Pregnancy Bliss | Reproductive Health Answers
Published: Friday, March 11, 2011 - 17:03
Vitrification: What does it mean?
Just as good
The concern that has lingered with the vitrification process is that these oocytes (eggs) may not perform as well as fresh oocytes. Now, in a report appearing in the February 2011 online edition of the journal Human Reproduction, Peruvian researchers reiterate findings earlier studies showing that fertilization outcomes from vitrified oocytes are similar to those obtained from fresh oocytes.
Vitrified oocytes had a survival rate of 89.4%, the researchers report. The fertilization rate in the vitrification group was 76.1% compared to 87.5% seen in the fresh group, a difference that was not statistically significant.
Drs Javier I. García, Luis Noriega-Portella and Luis Noriega-Hoces of the Concebir Clinic, Lima, and colleagues note that an alternative to slow freezing, the vitrification procedure has allowed improvements in oocyte survival, fertilization, embryo development and clinical outcomes.
To gain further information, the researchers studied outcomes in 1098 oocytes obtained from 78 donors. Of these oocytes, 312 were vitrified and 768 were used when fresh. There were 34 recipients who received blastocysts obtained from vitrified oocytes and 58 who received blastocysts from fresh oocytes.

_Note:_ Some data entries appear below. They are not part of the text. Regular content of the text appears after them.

(** * Seeding the master-integrations table

    A shallow embedding of [seed-master-integrations.py]: the two static
    service catalogues, the two feature sets, [get_table_name],
    [build_service_item], [seed_services], [verify_table] and [main],
    followed by the properties proved about them.

    Conventions of the embedding.
    - Python [int] is [Z]; [str] is [string]; a [set] of strings is a
      [gset string]; the counting dictionaries are [gmap string Z].
    - The dictionary literals of the catalogues all carry the same four
      keys, so a catalogue entry is a record; the read
      [service_config.get] of the description with an empty default is kept by making that one
      field optional.  The item handed to [put_item] is a record with one
      field per key of the dictionary literal that the code returns.
    - Everything outside the interpreter is a field of [World]: the clock
      read by [datetime.now], the outcome of building the table handle and
      of each storage call, the trace of the calls issued, the log records
      and the lines printed.  Effectful
      code runs in the monad [M], which threads the world and carries raised
      exceptions. *)

From stdpp Require Import gmap strings list fin_maps pretty sorting.

Open Scope string_scope.
Open Scope list_scope.
Open Scope Z_scope.

(** ** Data model *)

(** One entry of [AWS_SERVICES] or [M365_SERVICES]. *)
Module Config.
Record t := Make {
  service : string;
  displayName : string;
  category : string;
  description : option string
}.
End Config.

(** The value under one key of the [features] map of an item. *)
Record Feature := mkFeature {
  enabled : bool;
  feature_description : string
}.

Record Features := mkFeatures {
  cspm : Feature;
  assets : Feature;
  dataDiscovery : Feature
}.

(** The dictionary returned by [build_service_item]. *)
Record Item := mkItem {
  pk : string;
  provider : string;
  service : string;
  displayName : string;
  description : string;
  category : string;
  cspmEnabled : string;
  assetsEnabled : string;
  dataDiscoveryEnabled : string;
  features : Features;
  collectorName : string;
  createdAt : string;
  updatedAt : string;
  updatedBy : string
}.

(** The [stats] dictionary of [seed_services]. *)
Record Stats := mkStats {
  processed : Z;
  written : Z;
  errors : Z
}.

(** ** Static tables *)

Definition ASSETS_ENABLED_SERVICES : gset string :=
  {[ "iam"; "bedrock"; "ec2"; "lambda"; "ecs"; "eks";
     "entraid"; "intune" ]}.

Definition DATA_DISCOVERY_ENABLED_SERVICES : gset string :=
  {[ "s3"; "dynamodb"; "ec2"; "efs"; "fsx"; "neptune"; "rds"; "redshift";
     "sharepoint"; "onedrive" ]}.

Definition entry (s d c descr : string) : Config.t :=
  Config.Make s d c (Some descr).

Definition AWS_SERVICES : list Config.t := [
  (* Storage *)
  entry "s3" "S3 (Simple Storage Service)" "storage" "Object storage for data storage and retrieval";
  entry "efs" "EFS (Elastic File System)" "storage" "Fully managed elastic NFS file system";
  entry "fsx" "FSx" "storage" "Fully managed file systems (Windows, Lustre, ONTAP, OpenZFS)";
  entry "glacier" "S3 Glacier" "storage" "Low-cost archive storage";
  entry "backup" "AWS Backup" "storage" "Centralized backup service";
  entry "storagegateway" "Storage Gateway" "storage" "Hybrid cloud storage integration";
  entry "transfer" "Transfer Family" "storage" "SFTP, FTPS, and FTP transfers to S3";
  entry "dlm" "Data Lifecycle Manager" "storage" "Automated EBS snapshot and AMI management";
  entry "ecr" "ECR (Container Registry)" "storage" "Docker container image registry";
  (* Database *)
  entry "dynamodb" "DynamoDB" "database" "Fully managed NoSQL database";
  entry "rds" "RDS (Relational Database Service)" "database" "Managed relational databases";
  entry "documentdb" "DocumentDB" "database" "MongoDB-compatible document database";
  entry "neptune" "Neptune" "database" "Fully managed graph database";
  entry "redshift" "Redshift" "database" "Data warehouse service";
  entry "elasticache" "ElastiCache" "database" "In-memory caching (Redis, Memcached)";
  entry "memorydb" "MemoryDB" "database" "Redis-compatible in-memory database";
  entry "dax" "DAX (DynamoDB Accelerator)" "database" "In-memory cache for DynamoDB";
  entry "dms" "DMS (Database Migration Service)" "database" "Database migration and replication";
  (* Compute *)
  entry "ec2" "EC2 (Elastic Compute Cloud)" "compute" "Virtual servers in the cloud";
  entry "lambda" "Lambda" "compute" "Serverless compute service";
  entry "ecs" "ECS (Elastic Container Service)" "compute" "Docker container orchestration";
  entry "eks" "EKS (Elastic Kubernetes Service)" "compute" "Managed Kubernetes service";
  entry "elasticbeanstalk" "Elastic Beanstalk" "compute" "Application deployment platform";
  entry "apprunner" "App Runner" "compute" "Containerized web app deployment";
  entry "autoscaling" "Auto Scaling" "compute" "Automatic scaling for EC2";
  entry "emr" "EMR (Elastic MapReduce)" "compute" "Big data processing framework";
  entry "appstream" "AppStream 2.0" "compute" "Application streaming service";
  entry "workspaces" "WorkSpaces" "compute" "Virtual desktops in the cloud";
  (* Security *)
  entry "iam" "IAM (Identity and Access Management)" "security" "Access control and identity management";
  entry "guardduty" "GuardDuty" "security" "Intelligent threat detection";
  entry "securityhub" "Security Hub" "security" "Security and compliance center";
  entry "macie" "Macie" "security" "Sensitive data discovery";
  entry "inspector" "Inspector" "security" "Automated security assessment";
  entry "waf" "WAF (Web Application Firewall)" "security" "Web application firewall";
  entry "shield" "Shield" "security" "DDoS protection";
  entry "config" "AWS Config" "security" "Resource configuration tracking";
  entry "kms" "KMS (Key Management Service)" "security" "Encryption key management";
  entry "secretsmanager" "Secrets Manager" "security" "Secrets rotation and management";
  entry "accessanalyzer" "IAM Access Analyzer" "security" "Resource access analysis";
  entry "acm" "ACM (Certificate Manager)" "security" "SSL/TLS certificate management";
  entry "cognito" "Cognito" "security" "User authentication and authorization";
  entry "fms" "Firewall Manager" "security" "Central firewall rule management";
  entry "networkfirewall" "Network Firewall" "security" "Managed network firewall";
  (* Networking *)
  entry "vpc" "VPC (Virtual Private Cloud)" "networking" "Isolated cloud network";
  entry "elb" "ELB Classic" "networking" "Classic load balancer";
  entry "elbv2" "ELB v2 (ALB/NLB)" "networking" "Application and network load balancers";
  entry "route53" "Route 53" "networking" "DNS and domain management";
  entry "cloudfront" "CloudFront" "networking" "Content delivery network (CDN)";
  entry "directconnect" "Direct Connect" "networking" "Dedicated network connection";
  entry "globalaccelerator" "Global Accelerator" "networking" "Global network performance optimization";
  entry "apigatewayv2" "API Gateway v2" "networking" "HTTP and WebSocket APIs";
  entry "apigateway" "API Gateway" "networking" "REST API management";
  (* AI/ML *)
  entry "bedrock" "Bedrock" "ai_ml" "Foundation models for generative AI";
  entry "sagemaker" "SageMaker" "ai_ml" "Machine learning platform";
  entry "amazon_q" "Amazon Q" "ai_ml" "AI-powered assistant";
  (* Analytics *)
  entry "athena" "Athena" "analytics" "Interactive query service for S3";
  entry "glue" "Glue" "analytics" "ETL and data catalog service";
  entry "kinesis" "Kinesis Data Streams" "analytics" "Real-time data streaming";
  entry "firehose" "Kinesis Firehose" "analytics" "Data delivery to destinations";
  entry "opensearch" "OpenSearch" "analytics" "Search and analytics engine";
  entry "lakeformation" "Lake Formation" "analytics" "Data lake management";
  entry "msk" "MSK (Managed Streaming for Kafka)" "analytics" "Managed Apache Kafka";
  (* Integration/Messaging *)
  entry "sns" "SNS (Simple Notification Service)" "integration" "Pub/sub messaging";
  entry "sqs" "SQS (Simple Queue Service)" "integration" "Message queuing";
  entry "ses" "SES (Simple Email Service)" "integration" "Email sending and receiving";
  entry "eventbridge" "EventBridge" "integration" "Serverless event bus";
  entry "stepfunctions" "Step Functions" "integration" "Workflow orchestration";
  entry "mq" "Amazon MQ" "integration" "Managed message broker";
  entry "appsync" "AppSync" "integration" "Managed GraphQL service";
  entry "amplify" "Amplify" "integration" "Full-stack app development";
  entry "iot" "IoT Core" "integration" "IoT device connectivity";
  (* Management *)
  entry "cloudtrail" "CloudTrail" "management" "AWS API logging and auditing";
  entry "cloudwatch" "CloudWatch" "management" "Monitoring and observability";
  entry "cloudformation" "CloudFormation" "management" "Infrastructure as code";
  entry "ssm" "Systems Manager" "management" "Operations management";
  entry "organizations" "Organizations" "management" "Multi-account management";
  entry "ram" "RAM (Resource Access Manager)" "management" "Cross-account resource sharing";
  entry "servicecatalog" "Service Catalog" "management" "IT service catalog";
  entry "directoryservice" "Directory Service" "management" "Managed Active Directory";
  entry "drs" "DRS (Disaster Recovery Service)" "management" "Disaster recovery";
  entry "codebuild" "CodeBuild" "management" "Build service";
  entry "codepipeline" "CodePipeline" "management" "CI/CD pipelines";
  entry "codedeploy" "CodeDeploy" "management" "Deployment automation"
].
Lemma record_outcome_ok t :
  ~ faults ss t -> record_outcome t (st_run t ss) = inr (recorded ss t).
Proof.
  intros Hok. unfold recorded.
  destruct (st_run t ss) as [h| |d] eqn:Hrun; try reflexivity.
  exfalso. apply Hok. exists d. exact Hrun.
Qed.

(** Without a fault every sub-test is recorded, in the order of the
    battery. *)
Lemma run_battery_no_fault ts :
  Forall (fun t => ~ faults ss t) ts ->
  run_battery ss ts = inr (map (recorded ss) ts).
Proof.
  induction 1 as [|t ts Hok _ IH]; [reflexivity |].
  cbn [run_battery]. rewrite (record_outcome_ok t Hok), IH. reflexivity.
Qed.

(** The first fault ends the battery with the faulty sub-test named. *)
Lemma run_battery_first_fault pre t post diagnostic :
  Forall (fun t => ~ faults ss t) pre ->
  st_run t ss = Fault diagnostic ->
  run_battery ss (pre ++ t :: post) = inl (AssessmentFailed (st_name t) diagnostic).
Proof.
  intros Hpre Hrun. induction Hpre as [|p pre Hok _ IH].
  - cbn. now rewrite Hrun.
  - cbn [app run_battery]. rewrite (record_outcome_ok p Hok), IH. reflexivity.
Qed.

Lemma first_fault ts :
  Exists (faults ss) ts ->
  exists pre t post diagnostic,
    ts = pre ++ t :: post /\
    Forall (fun t => ~ faults ss t) pre /\
    st_run t ss = Fault diagnostic.
Proof.
  induction ts as [|t ts IH]; intros Hex; [inversion Hex |].
  destruct (faults_dec t) as [[d Hd]|Hok].
  - exists [], t, ts, d. repeat split; [constructor | assumption].
  - inversion Hex as [? ? Hhere|? ? Hlater]; subst; [contradiction |].
    destruct (IH Hlater) as (pre & t' & post & d & -> & Hpre & Hd).
    exists (t :: pre), t', post, d. repeat split; [now constructor | assumption].
Qed.

Lemma fault_or_not ts :
  Forall (fun t => ~ faults ss t) ts \/ Exists (faults ss) ts.
Proof.
  induction ts as [|t ts [IH|IH]].
  - left. constructor.
  - destruct (faults_dec t); [right; now constructor | left; now constructor].
  - right. now constructor.
Qed.

(** A battery that ran to its end met no fault and recorded every
    sub-test. *)
Lemma run_battery_success ts rs :
  run_battery ss ts = inr rs ->
  Forall (fun t => ~ faults ss t) ts /\ rs = map (recorded ss) ts.
Proof.
  intros Hok. destruct (fault_or_not ts) as [Hnone|Hfault].
  - split; [assumption |].
    rewrite (run_battery_no_fault ts Hnone) in Hok. now inversion Hok.
  - destruct (first_fault ts Hfault) as (pre & t & post & d & -> & Hpre & Hd).
    rewrite (run_battery_first_fault pre t post d Hpre Hd) in Hok.
    discriminate Hok.
Qed.
(** C8: for every registry, a registrar obtained by [RegisterPlugins] is
    passed on at once and not kept: each registration receives the registrar
    of the lookup just before it, a registrar is passed to entry points as
    many times as the registry returned it (once when it was handed out
    once), nothing but the unit value comes back from the function, and a
    second call passes the registrars of its own lookups, not those of the
    first call. *)
Theorem RegisterPlugins_registrar_transient {W Exc}
    (g : Registry W) (w : W) :
  let h := nothrow Exc g in
  let run := exec h RegisterPlugins w in
  let both := exec h (RegisterPlugins;; RegisterPlugins) w in
  let fresh := exec (nothrow Exc counter_registry) RegisterPlugins 1%N in
  log run = forwarded_log plugin_table (lookup_results (log run)).*2
  ∧ (registrations (log run)).*2 = (lookup_results (log run)).*2
  ∧ (∀ r, times_passed r (log run) = times_returned r (log run))
  ∧ result run = Returned tt
  ∧ log both = log run ++ log (exec h RegisterPlugins (final run))
  ∧ (registrations (log both)).*2 = (lookup_results (log both)).*2
  ∧ (registrations (log fresh)).*2 = [1; 2; 3; 4; 5; 6; 7; 8; 9; 10]%N
  ∧ (∀ r, times_passed r (log fresh)
          = if decide (r ∈ (lookup_results (log fresh)).*2) then 1 else 0).
Proof.
  intros h run both fresh. subst h run both fresh.
  assert (Hboth : exec (nothrow Exc g) (RegisterPlugins;; RegisterPlugins) w =
            {| final := final (exec (nothrow Exc g) RegisterPlugins
                                 (final (exec (nothrow Exc g) RegisterPlugins w)));
               log := log (exec (nothrow Exc g) RegisterPlugins w)
                      ++ log (exec (nothrow Exc g) RegisterPlugins
                                (final (exec (nothrow Exc g) RegisterPlugins w)));
               result := Returned tt |}).
  { change (exec ?h (_;; _) ?w)
      with (exec h (bind RegisterPlugins (λ _, RegisterPlugins)) w).
    rewrite exec_bind. cbv zeta.
    rewrite !RegisterPlugins_nothrow. done. }
  assert (Hsplit : ∀ evs1 evs2 : list (Event Exc),
            (registrations (evs1 ++ evs2)).*2
            = (registrations evs1).*2 ++ (registrations evs2).*2
            ∧ (lookup_results (evs1 ++ evs2)).*2
              = (lookup_results evs1).*2 ++ (lookup_results evs2).*2).
  { intros evs1 evs2. unfold registrations, lookup_results.
    by rewrite !omap_app, !fmap_app. }
  rewrite Hboth. cbn [final log result].
  unfold times_passed, times_returned.
  split_and!.
  - by rewrite RegisterPlugins_handed_out, RegisterPlugins_nothrow.
  - by rewrite RegisterPlugins_passed, RegisterPlugins_handed_out.
  - intros r. rewrite !(count_fmap snd).
    by rewrite RegisterPlugins_passed, RegisterPlugins_handed_out.
  - by rewrite RegisterPlugins_nothrow.
  - done.
  - destruct (Hsplit (log (exec (nothrow Exc g) RegisterPlugins w))
                (log (exec (nothrow Exc g) RegisterPlugins
                   (final (exec (nothrow Exc g) RegisterPlugins w)))))
      as [-> ->].
    by rewrite !RegisterPlugins_passed, !RegisterPlugins_handed_out.
  - by rewrite RegisterPlugins_passed.
  - intros r. rewrite (count_fmap snd).
    rewrite RegisterPlugins_passed, RegisterPlugins_handed_out.
    apply count_NoDup. apply (bool_decide_unpack _). by vm_compute.
Qed.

Note: A blastocyst is a stage reached at around 5-6 days after fertilization and it consists of around 70-100 cells following the repeated division of the fertilized egg.
There was no significant difference between the day 2 cleavage rate (96.3% and 98.0%) and the blastocyst formation rate (41.3% and 45.3%). The pregnancy rates were also similar (61.8% and 60.0%), as were implantation rates (43.9% and 42.9%) and miscarriages (9.5% and 5.9%).
These results, the researchers conclude, "confirm that oocytes conserve their capacity for fertilization and potential to reach the blastocyst stage after being vitrified, similar to fresh oocytes."
Moreover, they assert that "the vitrification procedure represents the best current alternative for creation of reliable oocyte banks."
The legal issues
For those where there is a clear medical indication, this is clearly a very important medical advance. Women who are at risk of losing their ovaries because of disease, usually cancer, or as a result of treatment can take advantage of this. For individuals where there is no obvious medical indication, it is not so straight-forward. There are, of-course, legal issues to be considered with this evolving and advancing technology. Should you consider taking advantage of this technology to postpone having children?
Here is the current regulatory clause: The European Society for Human Reproduction and Embryology Task Force on Ethics and Law published ethical considerations for the cryopreservation of gametes and reproductive tissues for self-use in 2004. In clause 2.2, it stated, ‘‘In view of the lack of success and clinical application in the case of ovarian tissue, this application (reproductive tissue cryo-preservation) should not be offered to women as a means to preserve their fertility potential when there is no immediate threat to their fertility.’’ In addition, ‘‘According to similar reasoning, oocyte freezing for fertility preservation without a medical indication should not be encouraged.’’ In a similar vein, the Practice Committee of the American Society for Reproductive Medicine released a statement in late 2007 that ‘‘oocyte cryo-preservation should not be a means for women to delay reproduction’’.
That is where we are now but, as medical advances keep coming, the regulators will be called upon to keep reviewing their stance.